◆ Task goal
The expected answer is the set of lines in the data below between the line holding "intros [S1 S2" and the line holding "- rewrite <-S3. exact Y'.", inclusive, written out exactly.

Task data Start Marker

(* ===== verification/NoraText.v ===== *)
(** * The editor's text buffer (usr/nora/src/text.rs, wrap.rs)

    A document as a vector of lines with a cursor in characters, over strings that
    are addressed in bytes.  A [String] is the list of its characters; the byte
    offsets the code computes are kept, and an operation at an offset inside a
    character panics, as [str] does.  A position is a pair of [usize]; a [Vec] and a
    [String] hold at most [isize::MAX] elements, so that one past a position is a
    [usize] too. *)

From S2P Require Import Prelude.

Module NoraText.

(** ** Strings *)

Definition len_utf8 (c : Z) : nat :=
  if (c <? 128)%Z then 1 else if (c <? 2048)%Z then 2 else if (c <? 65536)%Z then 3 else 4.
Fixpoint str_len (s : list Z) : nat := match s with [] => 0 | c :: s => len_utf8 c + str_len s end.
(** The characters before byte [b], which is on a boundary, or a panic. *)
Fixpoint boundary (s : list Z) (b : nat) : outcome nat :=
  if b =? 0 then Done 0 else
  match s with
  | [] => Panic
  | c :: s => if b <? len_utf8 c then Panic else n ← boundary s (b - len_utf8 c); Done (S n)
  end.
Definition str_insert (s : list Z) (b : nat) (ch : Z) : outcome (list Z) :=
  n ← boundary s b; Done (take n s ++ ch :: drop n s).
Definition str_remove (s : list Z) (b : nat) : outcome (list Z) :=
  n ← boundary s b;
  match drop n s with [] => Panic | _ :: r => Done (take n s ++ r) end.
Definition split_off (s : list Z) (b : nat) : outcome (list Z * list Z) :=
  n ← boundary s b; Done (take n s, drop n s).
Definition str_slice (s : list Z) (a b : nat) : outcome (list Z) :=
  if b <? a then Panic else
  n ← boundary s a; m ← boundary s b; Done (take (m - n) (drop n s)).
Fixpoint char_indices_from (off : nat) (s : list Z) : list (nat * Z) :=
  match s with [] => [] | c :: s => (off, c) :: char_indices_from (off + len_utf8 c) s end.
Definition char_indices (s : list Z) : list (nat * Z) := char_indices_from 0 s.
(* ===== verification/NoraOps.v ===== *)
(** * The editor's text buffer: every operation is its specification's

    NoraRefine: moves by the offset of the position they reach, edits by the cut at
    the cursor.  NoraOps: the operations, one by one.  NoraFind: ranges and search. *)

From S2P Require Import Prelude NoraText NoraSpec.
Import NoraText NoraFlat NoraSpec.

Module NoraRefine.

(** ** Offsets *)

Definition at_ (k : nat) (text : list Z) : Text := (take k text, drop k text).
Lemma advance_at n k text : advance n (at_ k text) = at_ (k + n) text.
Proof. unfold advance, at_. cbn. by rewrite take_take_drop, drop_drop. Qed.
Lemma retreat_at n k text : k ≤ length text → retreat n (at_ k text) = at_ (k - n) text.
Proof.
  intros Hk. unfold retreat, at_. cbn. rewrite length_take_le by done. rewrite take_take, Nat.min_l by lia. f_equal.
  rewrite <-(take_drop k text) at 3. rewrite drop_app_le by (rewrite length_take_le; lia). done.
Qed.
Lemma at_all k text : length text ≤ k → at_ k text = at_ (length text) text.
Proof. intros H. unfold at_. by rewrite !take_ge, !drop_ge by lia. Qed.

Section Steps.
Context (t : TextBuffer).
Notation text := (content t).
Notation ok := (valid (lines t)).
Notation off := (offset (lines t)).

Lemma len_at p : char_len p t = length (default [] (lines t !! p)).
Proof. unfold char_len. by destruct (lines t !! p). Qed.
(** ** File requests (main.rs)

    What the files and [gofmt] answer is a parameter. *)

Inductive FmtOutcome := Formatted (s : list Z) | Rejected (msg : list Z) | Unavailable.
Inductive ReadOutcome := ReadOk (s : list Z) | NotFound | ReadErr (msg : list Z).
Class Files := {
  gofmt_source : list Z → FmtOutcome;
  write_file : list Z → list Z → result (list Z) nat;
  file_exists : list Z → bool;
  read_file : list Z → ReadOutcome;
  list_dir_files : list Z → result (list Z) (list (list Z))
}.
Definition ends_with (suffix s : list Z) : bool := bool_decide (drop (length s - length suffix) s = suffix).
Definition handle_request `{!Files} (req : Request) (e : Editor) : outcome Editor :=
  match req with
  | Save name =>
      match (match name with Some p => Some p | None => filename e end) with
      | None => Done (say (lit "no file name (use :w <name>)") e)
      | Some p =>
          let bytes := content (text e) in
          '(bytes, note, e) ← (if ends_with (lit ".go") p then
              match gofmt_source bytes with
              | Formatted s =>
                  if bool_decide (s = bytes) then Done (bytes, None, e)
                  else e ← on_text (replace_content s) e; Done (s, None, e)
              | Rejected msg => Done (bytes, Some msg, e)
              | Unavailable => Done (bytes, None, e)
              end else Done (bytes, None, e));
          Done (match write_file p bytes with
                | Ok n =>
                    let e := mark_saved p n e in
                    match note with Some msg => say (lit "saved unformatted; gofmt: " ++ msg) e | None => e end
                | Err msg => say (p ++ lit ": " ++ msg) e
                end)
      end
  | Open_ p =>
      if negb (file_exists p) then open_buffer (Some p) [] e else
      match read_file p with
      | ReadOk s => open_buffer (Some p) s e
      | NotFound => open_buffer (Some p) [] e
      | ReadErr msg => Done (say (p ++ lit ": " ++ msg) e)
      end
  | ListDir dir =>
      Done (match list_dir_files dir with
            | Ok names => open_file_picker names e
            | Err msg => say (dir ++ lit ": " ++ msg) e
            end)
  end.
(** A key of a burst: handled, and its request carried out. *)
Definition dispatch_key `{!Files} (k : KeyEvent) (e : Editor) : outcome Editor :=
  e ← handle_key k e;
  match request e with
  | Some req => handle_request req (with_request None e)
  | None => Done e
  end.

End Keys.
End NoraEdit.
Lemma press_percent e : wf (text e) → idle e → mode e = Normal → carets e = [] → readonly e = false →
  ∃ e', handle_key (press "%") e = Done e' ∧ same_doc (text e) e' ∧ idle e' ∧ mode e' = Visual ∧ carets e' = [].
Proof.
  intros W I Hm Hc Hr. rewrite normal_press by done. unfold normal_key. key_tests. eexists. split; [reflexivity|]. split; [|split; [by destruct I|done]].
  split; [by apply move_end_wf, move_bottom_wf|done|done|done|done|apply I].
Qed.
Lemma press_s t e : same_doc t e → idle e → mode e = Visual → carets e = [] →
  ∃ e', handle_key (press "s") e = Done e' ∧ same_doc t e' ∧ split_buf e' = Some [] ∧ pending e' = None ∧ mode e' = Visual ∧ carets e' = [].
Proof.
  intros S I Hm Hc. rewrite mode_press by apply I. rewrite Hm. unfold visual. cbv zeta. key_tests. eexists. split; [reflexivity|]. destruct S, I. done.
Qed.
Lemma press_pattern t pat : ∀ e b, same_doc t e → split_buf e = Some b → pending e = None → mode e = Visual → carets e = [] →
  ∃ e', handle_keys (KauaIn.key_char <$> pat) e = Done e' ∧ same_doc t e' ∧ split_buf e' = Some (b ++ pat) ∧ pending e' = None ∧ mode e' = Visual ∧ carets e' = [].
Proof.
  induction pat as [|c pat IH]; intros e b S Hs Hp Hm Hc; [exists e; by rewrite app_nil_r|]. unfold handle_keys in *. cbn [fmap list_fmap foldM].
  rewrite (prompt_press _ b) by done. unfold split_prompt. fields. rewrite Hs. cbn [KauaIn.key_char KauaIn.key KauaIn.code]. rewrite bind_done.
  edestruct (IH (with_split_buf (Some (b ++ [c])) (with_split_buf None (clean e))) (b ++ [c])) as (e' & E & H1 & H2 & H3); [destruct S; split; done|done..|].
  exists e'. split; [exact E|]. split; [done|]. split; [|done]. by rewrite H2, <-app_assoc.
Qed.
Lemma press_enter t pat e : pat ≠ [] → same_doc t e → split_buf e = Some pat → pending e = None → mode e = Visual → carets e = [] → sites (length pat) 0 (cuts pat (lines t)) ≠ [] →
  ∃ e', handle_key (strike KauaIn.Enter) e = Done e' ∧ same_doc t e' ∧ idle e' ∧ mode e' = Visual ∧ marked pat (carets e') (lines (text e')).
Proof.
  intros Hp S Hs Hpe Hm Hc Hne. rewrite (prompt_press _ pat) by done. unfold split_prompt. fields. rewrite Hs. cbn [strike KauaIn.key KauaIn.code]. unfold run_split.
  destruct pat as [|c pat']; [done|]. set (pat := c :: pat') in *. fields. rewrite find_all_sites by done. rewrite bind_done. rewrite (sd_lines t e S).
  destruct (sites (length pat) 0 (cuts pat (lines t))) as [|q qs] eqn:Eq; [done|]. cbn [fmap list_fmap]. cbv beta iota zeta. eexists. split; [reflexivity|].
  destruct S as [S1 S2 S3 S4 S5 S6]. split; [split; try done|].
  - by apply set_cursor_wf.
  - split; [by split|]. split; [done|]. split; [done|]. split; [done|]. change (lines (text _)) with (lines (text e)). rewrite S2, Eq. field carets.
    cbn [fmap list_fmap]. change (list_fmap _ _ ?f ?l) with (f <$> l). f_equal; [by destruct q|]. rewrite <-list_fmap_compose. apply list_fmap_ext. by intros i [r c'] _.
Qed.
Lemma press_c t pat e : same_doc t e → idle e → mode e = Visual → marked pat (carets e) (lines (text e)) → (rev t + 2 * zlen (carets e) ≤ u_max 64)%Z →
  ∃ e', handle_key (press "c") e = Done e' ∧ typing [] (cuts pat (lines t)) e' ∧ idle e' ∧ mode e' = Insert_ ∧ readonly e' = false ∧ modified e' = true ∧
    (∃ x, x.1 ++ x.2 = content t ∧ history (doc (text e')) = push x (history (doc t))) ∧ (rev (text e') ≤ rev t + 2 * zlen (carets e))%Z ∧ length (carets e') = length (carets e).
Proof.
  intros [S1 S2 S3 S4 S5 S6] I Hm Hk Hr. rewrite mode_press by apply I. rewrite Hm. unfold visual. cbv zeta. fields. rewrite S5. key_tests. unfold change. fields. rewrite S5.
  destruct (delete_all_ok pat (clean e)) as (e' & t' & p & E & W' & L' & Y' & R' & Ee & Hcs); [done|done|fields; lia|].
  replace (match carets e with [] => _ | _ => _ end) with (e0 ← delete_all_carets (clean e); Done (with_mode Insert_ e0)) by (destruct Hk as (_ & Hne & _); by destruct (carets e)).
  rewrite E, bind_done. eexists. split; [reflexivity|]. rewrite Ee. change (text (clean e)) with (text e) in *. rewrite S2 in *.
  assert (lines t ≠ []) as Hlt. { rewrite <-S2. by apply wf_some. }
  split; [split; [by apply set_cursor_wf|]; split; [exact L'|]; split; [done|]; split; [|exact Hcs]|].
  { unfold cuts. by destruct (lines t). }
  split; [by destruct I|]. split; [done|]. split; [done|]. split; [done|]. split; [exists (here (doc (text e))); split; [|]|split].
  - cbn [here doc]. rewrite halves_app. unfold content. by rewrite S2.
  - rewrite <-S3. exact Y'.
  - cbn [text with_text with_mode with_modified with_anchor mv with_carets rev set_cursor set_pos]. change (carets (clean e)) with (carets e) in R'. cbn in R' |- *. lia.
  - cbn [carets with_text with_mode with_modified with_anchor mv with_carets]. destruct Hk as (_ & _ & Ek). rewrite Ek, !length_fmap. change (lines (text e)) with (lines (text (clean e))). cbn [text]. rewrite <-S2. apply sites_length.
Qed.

Task data End Marker

◆ Exercise answer
  intros [S1 S2 S3 S4 S5 S6] I Hm Hk Hr. rewrite mode_press by apply I. rewrite Hm. unfold visual. cbv zeta. fields. rewrite S5. key_tests. unfold change. fields. rewrite S5.
  destruct (delete_all_ok pat (clean e)) as (e' & t' & p & E & W' & L' & Y' & R' & Ee & Hcs); [done|done|fields; lia|].
  replace (match carets e with [] => _ | _ => _ end) with (e0 ← delete_all_carets (clean e); Done (with_mode Insert_ e0)) by (destruct Hk as (_ & Hne & _); by destruct (carets e)).
  rewrite E, bind_done. eexists. split; [reflexivity|]. rewrite Ee. change (text (clean e)) with (text e) in *. rewrite S2 in *.
  assert (lines t ≠ []) as Hlt. { rewrite <-S2. by apply wf_some. }
  split; [split; [by apply set_cursor_wf|]; split; [exact L'|]; split; [done|]; split; [|exact Hcs]|].
  { unfold cuts. by destruct (lines t). }
  split; [by destruct I|]. split; [done|]. split; [done|]. split; [done|]. split; [exists (here (doc (text e))); split; [|]|split].
  - cbn [here doc]. rewrite halves_app. unfold content. by rewrite S2.
  - rewrite <-S3. exact Y'.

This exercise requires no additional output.